■ **WORK TO COMPLETE**
Only the lines from the start of the data through the one containing "destruct (sub deadline" belong in your answer; return them exactly.

(Stored data entries)
Lemma collect_loop_ends (m fuel : nat) testID expected deadline best metrics (t : TestWorld) :
  unix_ns deadline - w_now (tw_world t) <= Z.of_nat m * Second -> (m < fuel)%nat ->
  collected_by deadline t (run (collect_loop fuel testID expected deadline best metrics) t).
Proof.
  revert fuel best metrics t. induction m as [|m IH]; intros [|fuel] best metrics t Hm Hf; try lia;
    destruct (collect_attempt fuel testID expected deadline best metrics t)
      as [Hc|(best' & metrics' & t' & Hc & Hw & Hb & ->)]; try done; [unfold Second in *; lia|].
  destruct (IH fuel best' metrics' t') as (Hc' & Ht & He); [unfold Second in *; lia|lia|].
  split; [by etrans|]. split; [unfold Second in *; lia|done].
Qed.

Lemma collection_ends testID expected deadline metrics (t : TestWorld) :
  unix_ns deadline - w_now (tw_world t) <= 90 * Second ->
  collected_by deadline t (run (loadCompletionSummary testID expected deadline metrics) t).
Proof.
  intros Hd. unfold loadCompletionSummary. rewrite run_bind, run_act. cbn [fst snd].
  destruct (sub deadline (tw_now t) <=? 0) eqn:E.
  - rewrite run_ret. split; [done|]. cbn. split; [lia|]. right. unfold sub, tw_now, now in E. bool_prop.
    cbn in E. i64_lia.
  - apply (collect_loop_ends 90); [lia|unfold collect_fuel; lia].
Qed.


(** ** The rest of a completion *)

Lemma loadCompletionPayloadArtifact_reads testID t :
  reading_uploads t (loadCompletionPayloadArtifact testID t).2.
Proof.
  unfold loadCompletionPayloadArtifact. pose proof (registry_snapshot_reads testID t) as Hs.
  by destruct (registry_snapshot testID t).
Qed.

Lemma loadCompletionAuthSummary_reads testID metadata t :
  reading_uploads t (loadCompletionAuthSummary testID metadata t).2.
Proof.
  unfold loadCompletionAuthSummary. destruct (negb _); [done|].
  pose proof (registry_snapshot_reads testID t) as Hs. destruct (registry_snapshot testID t) as [s t'].
  simpl in Hs. repeat case_match; done.
Qed.

(** The workers are stopped, and what is left of the window is used. *)
Lemma follow_up_run env testID expected deadline first metrics (t : TestWorld) :
  unix_ns deadline - w_now (tw_world t) <= 90 * Second ->
  let result := run (follow_up env testID expected deadline first metrics) t in
  collecting (t <| tw_orch := clearActiveRunLocked (tw_orch t) |>) result.2 /\
  w_now (tw_world result.2) <= Z.max (w_now (tw_world t) + Z.of_N (ee_stopTime env)) (unix_ns deadline).
Proof.
  intros Hd. unfold follow_up. cbv zeta. rewrite run_bind, run_act. cbn [stop_all on_orch StopAll].
  rewrite run_bind, run_act. cbn [spend]. set (t0 := t <| tw_orch := _ |>). set (t1 := pass_time _ t0).
  assert (Hw : w_now (tw_world t1) = w_now (tw_world t) + Z.of_N (ee_stopTime env)) by done.
  assert (Hc0 : collecting t0 t1) by (apply pass_time_collecting; lia).
  destruct (is_complete _); [rewrite run_ret; cbn; split; [done|lia]|].
  rewrite run_bind, run_act. cbn [get_time]. destruct (negb (before _ _)); [rewrite run_ret; cbn; split; [done|lia]|].
  rewrite run_bind. pose proof (collection_ends testID expected deadline metrics t1) as (Hc & Ht & _); [rewrite Hw; lia|].
  destruct (run (loadCompletionSummary testID expected deadline metrics) t1) as [[followUp m] t2].
  rewrite run_ret. cbn [fst snd] in *. split; [by etrans|]. rewrite <- Hw. exact Ht.
Qed.

(** What a run that completes has stored, in the table [tests]. *)
Definition stored_completion (testID : string) (result : TestResult) (payload : string)
    (tests tests' : gmap string LoadTest) : Prop :=
  match marshal_result result with
  | Err _ => tests' = tests
  | Ok stored =>
    tests' = alter (fun r => r <| lt_Status := "completed" |> <| lt_ResultJSON := Some stored |>
                                <| lt_PayloadContent := if String.eqb payload "" then lt_PayloadContent r else payload |>)
               testID tests
  end.
Definition ann : caller := mkCaller 1 "ann" "user".
Definition bob : caller := mkCaller 2 "bob" "user".

(** Every page in the order of one merge sort. *)
#[local] Instance merge_pages : PageOrder := fun _ _ => merge_row_order.

(** Two runs, a minute apart. *)
Definition two_rows (first second : Time) : TestWorld :=
  one_test <| tw_tests := {[ "u0" := completed_test <| lt_ID := "u0" |> <| lt_CreatedAt := first |>;
                             "u9" := completed_test <| lt_ID := "u9" |> <| lt_CreatedAt := second |> ]} |>.

Definition minute_apart : TestWorld := two_rows (mkTime 0 UTC) (mkTime Minute UTC).

(** Pages of one row. *)
Definition row_page (i : nat) : result_query := mkQuery "1" (itoa (Z.of_nat i)) "" "".

Definition pages_seen (orders : PageOrder) (t : TestWorld) : list string :=
  map rli_ID (mjoin (map (fun i => items (@ListResults id_map_order search_text orders ann (row_page i) t).1) (seq 0 2))).

Lemma ListResults_pages_witness :
  w_faults (tw_world minute_apart) = [] /\
  exists all, Sorted (fun x y => unix_ns (lt_CreatedAt y) < unix_ns (lt_CreatedAt x)) all /\
    pages_seen merge_pages minute_apart = map rli_ID (map (@buildResultListItem id_map_order) all).
Proof.
  assert (Hf : w_faults (tw_world minute_apart) = []) by (vm_compute; reflexivity). split; [exact Hf|].
  destruct (@ListResults_pages id_map_order search_text merge_pages ann "" minute_apart Hf) as [_ Hpages].
  destruct Hpages as (all & _ & Hs & Hq).
  { apply (bool_decide_unpack _). vm_compute. reflexivity. }
  exists all. split; [exact Hs|]. unfold pages_seen. f_equal. apply (Hq row_page 1%nat 2%nat).
  - intros [|[|i]] Hi; [vm_compute; reflexivity..|lia].
  - apply (bool_decide_unpack _). vm_compute. reflexivity.
Defined.

(** Rows of the same second in the other order on every page but the first. *)
Definition reverse_row_order : RowOrder.
Proof.
  refine {| order_by := fun A key l => merge_order key (reverse l) |}.
  - intros A key l. by rewrite merge_order_perm, reverse_Permutation.
  - intros A key l. apply merge_order_sorted.
Defined.

Definition changing_pages : PageOrder := fun _ offset => if offset =? 0 then merge_row_order else reverse_row_order.

(** Then one run is on both pages and the other on none. *)
Example ties_repeat :
  pages_seen changing_pages minute_apart = ["u9"; "u0"] /\
  pages_seen changing_pages (two_rows (mkTime 0 UTC) (mkTime 0 UTC)) = ["u9"; "u9"].
Proof. vm_compute. split; reflexivity. Qed.

Lemma results_private_witness :
  c_Role bob <> "admin" /\
  (@GetResult id_map_order bob "u0" one_test).1 = result_error "not found" 404.
Proof.
  assert (Hb : c_Role bob <> "admin") by (cbn; discriminate). split; [exact Hb|].
  destruct (@results_private id_map_order search_text merge_pages bob "u0" (mkQuery "" "" "" "") one_test Hb)
    as [-> _].
  vm_compute. reflexivity.
Defined.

■ **TASK SOLUTION**
Lemma collect_loop_ends (m fuel : nat) testID expected deadline best metrics (t : TestWorld) :
  unix_ns deadline - w_now (tw_world t) <= Z.of_nat m * Second -> (m < fuel)%nat ->
  collected_by deadline t (run (collect_loop fuel testID expected deadline best metrics) t).
Proof.
  revert fuel best metrics t. induction m as [|m IH]; intros [|fuel] best metrics t Hm Hf; try lia;
    destruct (collect_attempt fuel testID expected deadline best metrics t)
      as [Hc|(best' & metrics' & t' & Hc & Hw & Hb & ->)]; try done; [unfold Second in *; lia|].
  destruct (IH fuel best' metrics' t') as (Hc' & Ht & He); [unfold Second in *; lia|lia|].
  split; [by etrans|]. split; [unfold Second in *; lia|done].
Qed.

Lemma collection_ends testID expected deadline metrics (t : TestWorld) :
  unix_ns deadline - w_now (tw_world t) <= 90 * Second ->
  collected_by deadline t (run (loadCompletionSummary testID expected deadline metrics) t).
Proof.
  intros Hd. unfold loadCompletionSummary. rewrite run_bind, run_act. cbn [fst snd].
  destruct (sub deadline (tw_now t) <=? 0) eqn:E.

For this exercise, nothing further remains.